[Start of Attachment]
(** X16: a non-empty [order_id] wins over any [order_number]: the call
    sends exactly one request, a [GET] of [commerce/orders/<id>] without
    parameters, nothing is scanned, and a 200 or 201 answer comes back as
    its decoded body. *)
Theorem order_by_id_request id order_number c w :
  id ≠ "" →
  order server (VStr id) order_number c w =
    get server ("commerce/orders/" +:+ id) None c w ∧
  trace (world_of (order server (VStr id) order_number c w)) =
    trace w ++
      [{| req_method := GET;
          req_url := endpoint c ("commerce/orders/" +:+ id);
          req_params := [];
          req_json := None;
          req_headers := http_headers c |}] ∧
  (∀ resp body,
     server (trace w) (get_request c ("commerce/orders/" +:+ id) None) = inr resp →
     status_code resp = 200 ∨ status_code resp = 201 →
     json resp = Some body →
     result_of (order server (VStr id) order_number c w) = Ok body).
Proof.
  intros Hid.
  assert (Hrun : order server (VStr id) order_number c w =
                 get server ("commerce/orders/" +:+ id) None c w).
  { unfold order. cbn [truthy].
    destruct (String.eqb_spec id ""); [congruence | reflexivity]. }
  split; [exact Hrun |]. rewrite Hrun. split; [apply get_trace |].
  intros resp body Hsrv Hst Hj. rewrite get_unfold. cbv zeta. rewrite Hsrv.
  rewrite (process_request_json resp body _ _ Hst Hj). reflexivity.
Qed.

(** X17: a truthy [order_id] that is not a string (a number, a list, ...)
    cannot be joined to the path: [order] raises [TypeError] and sends
    nothing, whatever [order_number] is. *)
Theorem order_non_string_id order_id order_number c w :
  truthy order_id = true →
  (∀ s, order_id ≠ VStr s) →
  order server order_id order_number c w = (Raise (Exn TypeError []), c, w).
Proof.
  intros Ht Hs. unfold order. rewrite Ht.
  destruct order_id; try reflexivity. exfalso. eapply Hs. reflexivity.
Qed.

Lemma scan_prefix n pre x rest :
  Forall (other_number n) pre →
  scan n (pre ++ x :: rest) =
    match subscript x "orderNumber" with
    | Ok v => if py_eq v n then Ok x else scan n rest
    | Raise e => Raise e
    | OutOfFuel => OutOfFuel
    end.
Proof.
  induction 1 as [| o pre (v & Hv & Hne) _ IH]; [reflexivity |].
  cbn [app scan]. rewrite Hv, Hne. exact IH.
Qed.

(** X18: the scan by number stops at the first match: the orders after it
    are not looked at, so whatever they are — repeats of the number,
    entries without an [orderNumber] — the first matching order is the
    result. *)
Theorem order_returns_first_match order_number c w pre o rest :
  truthy order_number = true →
  result_of (all_orders server c w) = Ok (VList (pre ++ o :: rest)) →
  Forall (other_number order_number) pre →
  number_is order_number o = true →
  result_of (order server VNone order_number c w) = Ok o.
Proof.
  intros Ht Hall Hpre Ho. rewrite order_by_number_run by assumption.
  destruct (all_orders server c w) as [[r c'] w'].
  unfold result_of in *. cbn [fst snd] in *. subst r. cbn [iterate].
  rewrite (scan_prefix _ _ _ _ Hpre). unfold number_is in Ho.
  destruct (subscript o "orderNumber"); try discriminate. rewrite Ho.
  reflexivity.
Qed.
(** The record loop writes the records of [records], one after the
    other, and every field it wrote fits its width. *)
Lemma pack_records_spec files in_cache cache_size buf buf' :
  (in_cache = true -> run_ends files = false) ->
  pack_records encode files in_cache cache_size buf = Ok buf' ->
  buf' = write (flat_map encode_record (records encode files cache_size)) buf
  /\ Forall record_ok (records encode files cache_size).
Proof.
  revert in_cache cache_size buf.
  induction files as [|[[[name ext] section] size] rest IH];
    intros in_cache cache_size buf Hinv H.
  { simpl in *. injection H as <-. now rewrite write_nil. }
  assert (Hic : (if negb in_cache && Ascii.eqb section "c" then true
                 else in_cache) = Ascii.eqb section "c").
  { destruct in_cache.
    - rewrite (run_ends_false_head _ _ _ _ _ (Hinv eq_refl)). reflexivity.
    - simpl. now destruct (Ascii.eqb section "c"). }
  cbn [pack_records] in H. rewrite Hic in H. clear Hic Hinv.
  (* the name code *)
  bind_inv H.
  assert (Hc : a = write (le_bytes 2 (name_code encode name ext)) buf
               /\ (0 <= name_code encode name ext < 65536)%Z).
  { unfold name_code. destruct (String.eqb ext "dar").
    - apply pack_inv in E as [-> ?]. split; [reflexivity|lia].
    - destruct (strcode encode name) as [code|] eqn:Ec; [|discriminate].
      cbn [bind] in E. apply pack_inv in E as [-> HR]. split; [reflexivity|].
      cbn in HR. lia. }
  destruct Hc as [-> Hcode]. clear E.
  (* the section tag *)
  bind_inv H.
  assert (Ht : a = write (le_bytes 1 (Z.of_nat (ord (section_tag ext section))))
                     (write (le_bytes 2 (name_code encode name ext)) buf)
               /\ (0 <= Z.of_nat (ord (section_tag ext section)) < 256)%Z).
  { unfold section_tag. destruct (String.eqb ext "bin");
      apply pack_inv in E as [-> HR]; (split; [reflexivity|cbn in HR; lia]). }
  destruct Ht as [-> Htag]. clear E.
  (* the extension tag *)
  bind_inv H. rename a into ext0.
  assert (He : ext_tag ext = Z.of_nat (ord ext0)).
  { destruct ext; [discriminate|]. now injection E as ->. }
  clear E. bind_inv H. apply pack_inv in E as [-> Hext]. cbn in Hext.
  rewrite <- He in *. clear He ext0.
  (* the value *)
  bind_inv H. destruct a as [buf1 cache_size'].
  destruct (Ascii.eqb section "c") eqn:Esec.
  - bind_inv E. apply pack_inv in E0 as [-> Hval]. cbn in Hval.
    injection E as <- <-.
    rewrite !write_write in H. cbn [andb] in H.
    cbn [records]. rewrite Esec.
    destruct (run_ends rest) eqn:Eends.
    + bind_inv H. apply pack_inv in E as [-> _].
      bind_inv H. apply pack_inv in E as [-> _].
      bind_inv H. apply pack_inv in E as [-> _].
      bind_inv H. apply pack_inv in E as [-> Htr]. cbn in Htr.
      apply IH in H as [-> Hrest]; [|discriminate].
      rewrite !write_write. split.
      * f_equal; cbn; rewrite <- ?app_assoc; reflexivity.
      * constructor; [|constructor]; [| |exact Hrest];
          cbn; repeat split; try lia.
    + apply IH in H as [-> Hrest]; [|auto].
      rewrite !write_write. split.
      * f_equal; cbn; rewrite <- ?app_assoc; reflexivity.
      * constructor; [|exact Hrest]. cbn; repeat split; lia.
  - bind_inv E. apply pack_inv in E0 as [-> Hval]. cbn in Hval.
    injection E as <- <-.
    rewrite !write_write in H. cbn [andb] in H.
    cbn [records]. rewrite Esec.
    apply IH in H as [-> Hrest]; [|discriminate].
    rewrite !write_write. split.
    + f_equal; cbn; rewrite <- ?app_assoc; reflexivity.
    + constructor; [|exact Hrest]. cbn; repeat split; lia.
Qed.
[End of Attachment]
◆ **WHAT THE TASK REQUIRES**: Search the records for the string "after" and, wherever a line contains it, please copy that line.

◆ **TASK SOLUTION**:
(** X18: the scan by number stops at the first match: the orders after it
(** The record loop writes the records of [records], one after the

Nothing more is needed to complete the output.